(Records from a data source)
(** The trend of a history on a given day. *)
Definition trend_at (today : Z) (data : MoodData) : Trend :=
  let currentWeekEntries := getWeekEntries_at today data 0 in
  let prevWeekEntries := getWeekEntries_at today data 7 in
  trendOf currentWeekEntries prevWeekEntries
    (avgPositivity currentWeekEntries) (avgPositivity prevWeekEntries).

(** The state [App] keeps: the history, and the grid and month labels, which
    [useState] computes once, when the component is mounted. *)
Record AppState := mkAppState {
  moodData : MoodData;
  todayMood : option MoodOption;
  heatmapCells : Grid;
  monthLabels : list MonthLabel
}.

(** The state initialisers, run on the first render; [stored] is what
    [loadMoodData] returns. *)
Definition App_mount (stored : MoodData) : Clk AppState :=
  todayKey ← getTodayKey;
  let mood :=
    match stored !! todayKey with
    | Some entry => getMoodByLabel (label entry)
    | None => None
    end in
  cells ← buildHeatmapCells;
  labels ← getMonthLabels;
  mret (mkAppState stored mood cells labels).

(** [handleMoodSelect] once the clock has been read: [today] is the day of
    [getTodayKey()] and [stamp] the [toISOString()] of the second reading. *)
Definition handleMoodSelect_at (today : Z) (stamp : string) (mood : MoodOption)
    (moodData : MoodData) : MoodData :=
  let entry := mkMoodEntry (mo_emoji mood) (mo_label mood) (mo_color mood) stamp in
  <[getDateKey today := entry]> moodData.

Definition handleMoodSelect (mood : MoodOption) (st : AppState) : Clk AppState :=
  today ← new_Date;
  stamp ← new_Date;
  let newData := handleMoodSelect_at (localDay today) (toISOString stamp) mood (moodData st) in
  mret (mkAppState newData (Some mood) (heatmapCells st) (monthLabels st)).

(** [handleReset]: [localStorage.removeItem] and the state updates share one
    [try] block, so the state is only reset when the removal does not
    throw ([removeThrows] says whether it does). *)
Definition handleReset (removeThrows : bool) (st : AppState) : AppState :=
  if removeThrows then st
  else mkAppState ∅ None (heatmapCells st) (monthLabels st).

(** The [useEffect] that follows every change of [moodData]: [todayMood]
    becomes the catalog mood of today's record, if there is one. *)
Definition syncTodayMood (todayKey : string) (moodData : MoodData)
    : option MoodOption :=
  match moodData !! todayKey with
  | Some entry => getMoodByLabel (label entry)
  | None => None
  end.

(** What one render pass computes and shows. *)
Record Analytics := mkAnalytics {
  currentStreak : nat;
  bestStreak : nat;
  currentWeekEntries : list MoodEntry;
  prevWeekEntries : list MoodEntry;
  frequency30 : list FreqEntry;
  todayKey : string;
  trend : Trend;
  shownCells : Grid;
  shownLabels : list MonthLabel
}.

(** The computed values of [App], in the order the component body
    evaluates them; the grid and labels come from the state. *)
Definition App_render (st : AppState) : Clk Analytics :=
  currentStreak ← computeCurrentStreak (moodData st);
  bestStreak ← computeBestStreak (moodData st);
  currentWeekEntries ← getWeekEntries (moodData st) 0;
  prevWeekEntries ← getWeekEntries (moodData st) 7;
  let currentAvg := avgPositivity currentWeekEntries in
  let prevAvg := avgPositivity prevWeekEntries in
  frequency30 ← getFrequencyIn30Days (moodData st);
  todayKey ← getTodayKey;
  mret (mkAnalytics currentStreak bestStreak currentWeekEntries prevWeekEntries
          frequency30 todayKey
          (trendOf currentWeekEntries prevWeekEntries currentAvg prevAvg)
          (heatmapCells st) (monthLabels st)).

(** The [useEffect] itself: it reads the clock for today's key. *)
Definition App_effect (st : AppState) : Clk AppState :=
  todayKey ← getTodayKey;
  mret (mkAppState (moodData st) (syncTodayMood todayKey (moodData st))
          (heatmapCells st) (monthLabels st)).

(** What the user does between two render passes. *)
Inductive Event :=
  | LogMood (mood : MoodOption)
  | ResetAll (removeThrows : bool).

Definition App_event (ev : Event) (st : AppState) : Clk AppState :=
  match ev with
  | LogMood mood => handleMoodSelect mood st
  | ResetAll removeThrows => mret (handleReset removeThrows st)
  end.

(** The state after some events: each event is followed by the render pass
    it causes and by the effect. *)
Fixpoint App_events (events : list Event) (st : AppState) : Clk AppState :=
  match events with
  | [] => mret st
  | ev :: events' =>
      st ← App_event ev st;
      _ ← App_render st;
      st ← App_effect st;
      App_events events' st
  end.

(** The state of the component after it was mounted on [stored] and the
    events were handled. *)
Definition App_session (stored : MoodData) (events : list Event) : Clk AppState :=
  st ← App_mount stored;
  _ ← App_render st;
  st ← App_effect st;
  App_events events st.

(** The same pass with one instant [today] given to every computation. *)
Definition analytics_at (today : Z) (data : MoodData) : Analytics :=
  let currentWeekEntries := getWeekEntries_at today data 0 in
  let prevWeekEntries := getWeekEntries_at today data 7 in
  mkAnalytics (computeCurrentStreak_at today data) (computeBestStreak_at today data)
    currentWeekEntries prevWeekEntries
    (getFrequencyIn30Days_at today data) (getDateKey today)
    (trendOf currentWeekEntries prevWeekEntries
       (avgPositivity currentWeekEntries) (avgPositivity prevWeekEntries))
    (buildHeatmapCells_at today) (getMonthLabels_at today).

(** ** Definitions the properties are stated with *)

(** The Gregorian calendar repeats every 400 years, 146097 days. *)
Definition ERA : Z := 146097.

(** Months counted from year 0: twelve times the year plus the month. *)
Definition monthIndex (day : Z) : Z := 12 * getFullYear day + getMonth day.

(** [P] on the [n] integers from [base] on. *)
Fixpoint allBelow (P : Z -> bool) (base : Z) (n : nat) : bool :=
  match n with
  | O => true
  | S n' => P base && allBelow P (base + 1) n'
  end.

**What you will do**: Each line of the data above should appear again in your answer, exactly as given.

**Written solution**:
(** The trend of a history on a given day. *)
Definition trend_at (today : Z) (data : MoodData) : Trend :=
  let currentWeekEntries := getWeekEntries_at today data 0 in
  let prevWeekEntries := getWeekEntries_at today data 7 in
  trendOf currentWeekEntries prevWeekEntries
    (avgPositivity currentWeekEntries) (avgPositivity prevWeekEntries).

(** The state [App] keeps: the history, and the grid and month labels, which
    [useState] computes once, when the component is mounted. *)
Record AppState := mkAppState {
  moodData : MoodData;
  todayMood : option MoodOption;
  heatmapCells : Grid;
  monthLabels : list MonthLabel
}.

(** The state initialisers, run on the first render; [stored] is what
    [loadMoodData] returns. *)
Definition App_mount (stored : MoodData) : Clk AppState :=
  todayKey ← getTodayKey;
  let mood :=
    match stored !! todayKey with
    | Some entry => getMoodByLabel (label entry)
    | None => None
    end in
  cells ← buildHeatmapCells;
  labels ← getMonthLabels;
  mret (mkAppState stored mood cells labels).

(** [handleMoodSelect] once the clock has been read: [today] is the day of
    [getTodayKey()] and [stamp] the [toISOString()] of the second reading. *)
Definition handleMoodSelect_at (today : Z) (stamp : string) (mood : MoodOption)
    (moodData : MoodData) : MoodData :=
  let entry := mkMoodEntry (mo_emoji mood) (mo_label mood) (mo_color mood) stamp in
  <[getDateKey today := entry]> moodData.

Definition handleMoodSelect (mood : MoodOption) (st : AppState) : Clk AppState :=
  today ← new_Date;
  stamp ← new_Date;
  let newData := handleMoodSelect_at (localDay today) (toISOString stamp) mood (moodData st) in
  mret (mkAppState newData (Some mood) (heatmapCells st) (monthLabels st)).

(** [handleReset]: [localStorage.removeItem] and the state updates share one
    [try] block, so the state is only reset when the removal does not
    throw ([removeThrows] says whether it does). *)
Definition handleReset (removeThrows : bool) (st : AppState) : AppState :=
  if removeThrows then st
  else mkAppState ∅ None (heatmapCells st) (monthLabels st).

(** The [useEffect] that follows every change of [moodData]: [todayMood]
    becomes the catalog mood of today's record, if there is one. *)
Definition syncTodayMood (todayKey : string) (moodData : MoodData)
    : option MoodOption :=
  match moodData !! todayKey with
  | Some entry => getMoodByLabel (label entry)
  | None => None
  end.

(** What one render pass computes and shows. *)
Record Analytics := mkAnalytics {
  currentStreak : nat;
  bestStreak : nat;
  currentWeekEntries : list MoodEntry;
  prevWeekEntries : list MoodEntry;
  frequency30 : list FreqEntry;
  todayKey : string;
  trend : Trend;
  shownCells : Grid;
  shownLabels : list MonthLabel
}.

(** The computed values of [App], in the order the component body
    evaluates them; the grid and labels come from the state. *)
Definition App_render (st : AppState) : Clk Analytics :=
  currentStreak ← computeCurrentStreak (moodData st);
  bestStreak ← computeBestStreak (moodData st);
  currentWeekEntries ← getWeekEntries (moodData st) 0;
  prevWeekEntries ← getWeekEntries (moodData st) 7;
  let currentAvg := avgPositivity currentWeekEntries in
  let prevAvg := avgPositivity prevWeekEntries in
  frequency30 ← getFrequencyIn30Days (moodData st);
  todayKey ← getTodayKey;
  mret (mkAnalytics currentStreak bestStreak currentWeekEntries prevWeekEntries
          frequency30 todayKey
          (trendOf currentWeekEntries prevWeekEntries currentAvg prevAvg)
          (heatmapCells st) (monthLabels st)).

(** The [useEffect] itself: it reads the clock for today's key. *)
Definition App_effect (st : AppState) : Clk AppState :=
  todayKey ← getTodayKey;
  mret (mkAppState (moodData st) (syncTodayMood todayKey (moodData st))
          (heatmapCells st) (monthLabels st)).

(** What the user does between two render passes. *)
Inductive Event :=
  | LogMood (mood : MoodOption)
  | ResetAll (removeThrows : bool).

Definition App_event (ev : Event) (st : AppState) : Clk AppState :=
  match ev with
  | LogMood mood => handleMoodSelect mood st
  | ResetAll removeThrows => mret (handleReset removeThrows st)
  end.

(** The state after some events: each event is followed by the render pass
    it causes and by the effect. *)
Fixpoint App_events (events : list Event) (st : AppState) : Clk AppState :=
  match events with
  | [] => mret st
  | ev :: events' =>
      st ← App_event ev st;
      _ ← App_render st;
      st ← App_effect st;
      App_events events' st
  end.

(** The state of the component after it was mounted on [stored] and the
    events were handled. *)
Definition App_session (stored : MoodData) (events : list Event) : Clk AppState :=
  st ← App_mount stored;
  _ ← App_render st;
  st ← App_effect st;
  App_events events st.

(** The same pass with one instant [today] given to every computation. *)
Definition analytics_at (today : Z) (data : MoodData) : Analytics :=
  let currentWeekEntries := getWeekEntries_at today data 0 in
  let prevWeekEntries := getWeekEntries_at today data 7 in
  mkAnalytics (computeCurrentStreak_at today data) (computeBestStreak_at today data)
    currentWeekEntries prevWeekEntries
    (getFrequencyIn30Days_at today data) (getDateKey today)
    (trendOf currentWeekEntries prevWeekEntries
       (avgPositivity currentWeekEntries) (avgPositivity prevWeekEntries))
    (buildHeatmapCells_at today) (getMonthLabels_at today).

(** ** Definitions the properties are stated with *)

(** The Gregorian calendar repeats every 400 years, 146097 days. *)
Definition ERA : Z := 146097.

(** Months counted from year 0: twelve times the year plus the month. *)
Definition monthIndex (day : Z) : Z := 12 * getFullYear day + getMonth day.

(** [P] on the [n] integers from [base] on. *)
Fixpoint allBelow (P : Z -> bool) (base : Z) (n : nat) : bool :=
  match n with
  | O => true
  | S n' => P base && allBelow P (base + 1) n'
  end.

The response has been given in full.